El Roedor se puso a buscar un lápiz en el antepecho de la ventana, abrió el libro hacia el final, echó una ojeada e hizo una marca en determinado lugar.

—No tengas miedo —murmuró—. Se trata de narraciones cortas. Intenta leer algunas. Anda, lee, que fastidias demasiado con tus quejas.
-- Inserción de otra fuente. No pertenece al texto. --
(* ===== verification/TaskSafety.v ===== *)
(** Which operations of the library a task can call safely: creating and ending
    tasks, mutexes, conditions and semaphores.  Each lemma is one rule for [safe]
    of Runtime.v. *)

From Stdlib Require Import ZArith Lia.
From stdpp Require Import base numbers strings sets gmap list.
From S2P Require Import Prelude IntrusiveList Links Array Heap Cid SpinLock TimeWheel HashMap World Coroutine InnerFd.
From S2P Require Import Task Sched Event Schedule Mutex Cond Sem Blocking Hook Helper Descriptors Runtime.
Open Scope Z_scope.

Section rules.
Context `{Sk : Sockets} {Fv : FdView}.
Context (P : setup) (t : ptr).

Local Notation s := (su_sched P).
Local Notation good := (good P).
Local Notation sync_ok := (sync_ok P).
Local Notation RUN := (RUN P t).
Local Notation PARK := (PARK P t).
Local Notation keeps := (keeps P t).
Local Notation mine := (mine P t).
Local Notation stepped := (stepped P t).
Local Notation safe := (safe P t).
Local Notation csafe := (csafe P t).

(** * Tools *)

Lemma outcome_wp {A} (c : M A) Q w : wp c Q w → outcome (c w) (λ r, Q r.1 r.2).
Proof. intros (a & w' & -> & HQ). exact HQ. Qed.

Lemma outcome_bind {A B} (c : M A) (k : A → M B) Q w :
  outcome (c w) (λ r, outcome (k r.1 r.2) Q) → outcome ((c ≫= k) w) Q.
Proof. unfold mbind, M_bind. by destruct (c w) as [[a w']| | |]. Qed.

Lemma safe_outcome {A} (c : M A) :
  (∀ g w, RUN g w → outcome (c w) (λ r, stepped false g w r.2)) → safe (act c).
Proof. intros Hc. by apply safe_act. Qed.

Lemma safe_wp {A} (c : M A) : (∀ g w, RUN g w → wp c (λ _ w', stepped false g w w') w) → safe (act c).
Proof.
  intros Hc. apply safe_outcome. intros g w Hw. by apply (outcome_wp c (λ _ w', stepped false g w w')), Hc.
Qed.

Lemma stepped_refl g w : RUN g w → stepped false g w w.
Proof. intros Hw. split_and!; [apply keeps_refl|done|apply mine_refl]. Qed.

(** An operation that only reads. *)
Lemma safe_read {A} (c : M A) : (∀ g w, RUN g w → wp c (λ _ w', w' = w) w) → safe (act c).
Proof.
  intros Hc. apply safe_wp. intros g w Hw. eapply wp_mono; [by eapply Hc|]. intros a w' ->. by apply stepped_refl.
Qed.

(** What a running task knows. *)
Record running (g : own) (w : world) (R : gmap laddr (list laddr)) (ts : list Z) (th : thread_t) (tv : task_t)
    : Prop := {
  rn_good : good w R ts NULL g;
  rn_thread : w_threads w !! w_self w = Some th;
  rn_current : g_current th = t;
  rn_task : w_tasks w !! t = Some tv;
  rn_func : t_func tv ≠ NoFunc;
  rn_out : ¬ in_rings R (run_link t);
  rn_armed : ∀ fd, ¬ armed g t fd;
  rn_nonnull : t ≠ NULL
}.

Lemma run_elim g w : RUN g w → ∃ R ts th tv, running g w R ts th tv.
Proof.
  intros [(R & ts & Hg & (th & Hth & Hc) & (tv & Ht & Hf) & Hni) Ha]. exists R, ts, th, tv. split; try done.
  by destruct (rt_tasks _ _ _ _ _ _ (gd_rt _ _ _ _ _ _ Hg) Ht).
Qed.

Lemma wake_mine g w w' : wake_frame w (with_sems w' (w_sems w)) → mine g w g w'.
Proof. intros Hf. by apply rely_mine, wake_rely. Qed.

(** After a step that at most wakes tasks: still running, or off to a list. *)
Lemma run_intro g w w' R ts R' ts' th tv :
  running g w R ts th tv → wake_frame w (with_sems w' (w_sems w)) → rt w' s R' ts' → sync_ok w' R' →
  fd_rings t R R' → ¬ in_rings R' (run_link t) → stepped false g w w'.
Proof.
  intros [Hg Hth Hc Ht Hf Hni Ha Hn] Hfr Hrt Hsy HR Hni'.
  assert (Hcur : current t w) by (by exists th). assert (Hal : alive t w) by (by exists tv).
  split_and!; [by apply wake_keeps| |by apply wake_mine]. split; [|done]. exists R', ts'.
  split_and!; [|by eapply wake_current|by eapply wake_alive|done].
  eapply good_wake; [done..|]. intros v Hv. congruence.
Qed.

Lemma park_intro g w w' R ts R' ts' th tv :
  running g w R ts th tv → wake_frame w (with_sems w' (w_sems w)) → rt w' s R' ts' → sync_ok w' R' →
  fd_rings t R R' → stepped true g w w'.
Proof.
  intros [Hg Hth Hc Ht Hf Hni Ha Hn] Hfr Hrt Hsy HR.
  assert (Hcur : current t w) by (by exists th). assert (Hal : alive t w) by (by exists tv).
  split_and!; [by apply wake_keeps| |by apply wake_mine]. split; [|done]. exists R', ts'.
  split_and!; [|by eapply wake_current|by eapply wake_alive].
  assert (Hg' : good w' R' ts' NULL g) by (eapply good_wake; [done..|]; intros v Hv; congruence).
  destruct Hg' as [? ? ? ? Hkl ? ?]. split; try done. intros u v Hv Hku.
  destruct (rt_tasks _ _ _ _ _ _ Hrt Hv) as [[] _]. by eapply Hkl.
Qed.

(** Wait lists lose the task that is enqueued. *)
Lemma enqueue_wait_lists x ts R h us :
  wait_head h → R !! h = Some (run_link <$> us) →
  enqueue_rings s x ts R !! h = Some (run_link <$> filter (λ y, y ≠ x) us).
Proof.
  intros [Hk _] Hh. unfold enqueue_rings. rewrite lookup_insert_ne by (intros <-; by apply Hk).
  rewrite ring_remove_lookup, Hh. cbn. by rewrite filter_run_link.
Qed.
—¡Yefrem no tiene miedo a nada! —Tomó el libro y lo arrojó sobre su cama.

Cojeando, apoyado en una sola muleta, apareció en la sala el joven uzbeko Ajmadzhán, el único que se mostraba jovial. Anunció:

—¡Al ataque, las cucharas!

El muchacho moreno, cerca de la estufa, también se animó:

—¡Chicos, traen la cena!

Entró una sanitaria con bata blanca, sosteniendo una bandeja por encima del hombro. La hizo girar, situándola ante sí, y fue pasando cama por cama. Todos, excepto el atormentado joven del lecho inmediato a la ventana, empezaron a moverse y se apoderaron de los platos. En la sala cada cual tenía su mesilla; sólo el joven Diomka carecía de ella y compartía la mesilla del kazajo de recia osamenta, sobre cuyo labio descubierto y tumefacto había una horrible y terrosa escara.

Ni que decir tiene que Pável Nikoláyevich no sentía deseo alguno de comer, ni siquiera de sus provisiones caseras. El solo aspecto de la cena —pudin de sémola, tambaleante y rectangular, con una salsa de gelatina amarilla—, y la cuchara de opaco aluminio grisáceo con el mango retorcido, únicamente sirvieron para hacerle pensar con amargura, una vez más, en el lugar adonde había ido a parar y en el posible error cometido al consentir que le internaran en aquella clínica.

Todos, salvo el quejumbroso muchacho, se pusieron a comer al unísono. Pável Nikoláyevich no probó su plato; dando golpecitos en su borde con la uña, miraba alrededor para ver a quién se lo daría. Unos le mostraban el perfil, otros le daban la espalda; sólo podía ver al joven que estaba junto a la puerta.

—¿Cómo te llamas? —le preguntó Pável Nikoláyevich sin forzar la voz.

(El otro tendría que esforzarse para oírle).

A pesar del ruido de las cucharas, comprendió que se dirigía a él y respondió complaciente:

—Proshka… Bueno, Prokofi Semiónych.

—Toma.

—Sí, gracias.

Proshka se acercó, le cogió el plato y movió la cabeza en señal de agradecimiento.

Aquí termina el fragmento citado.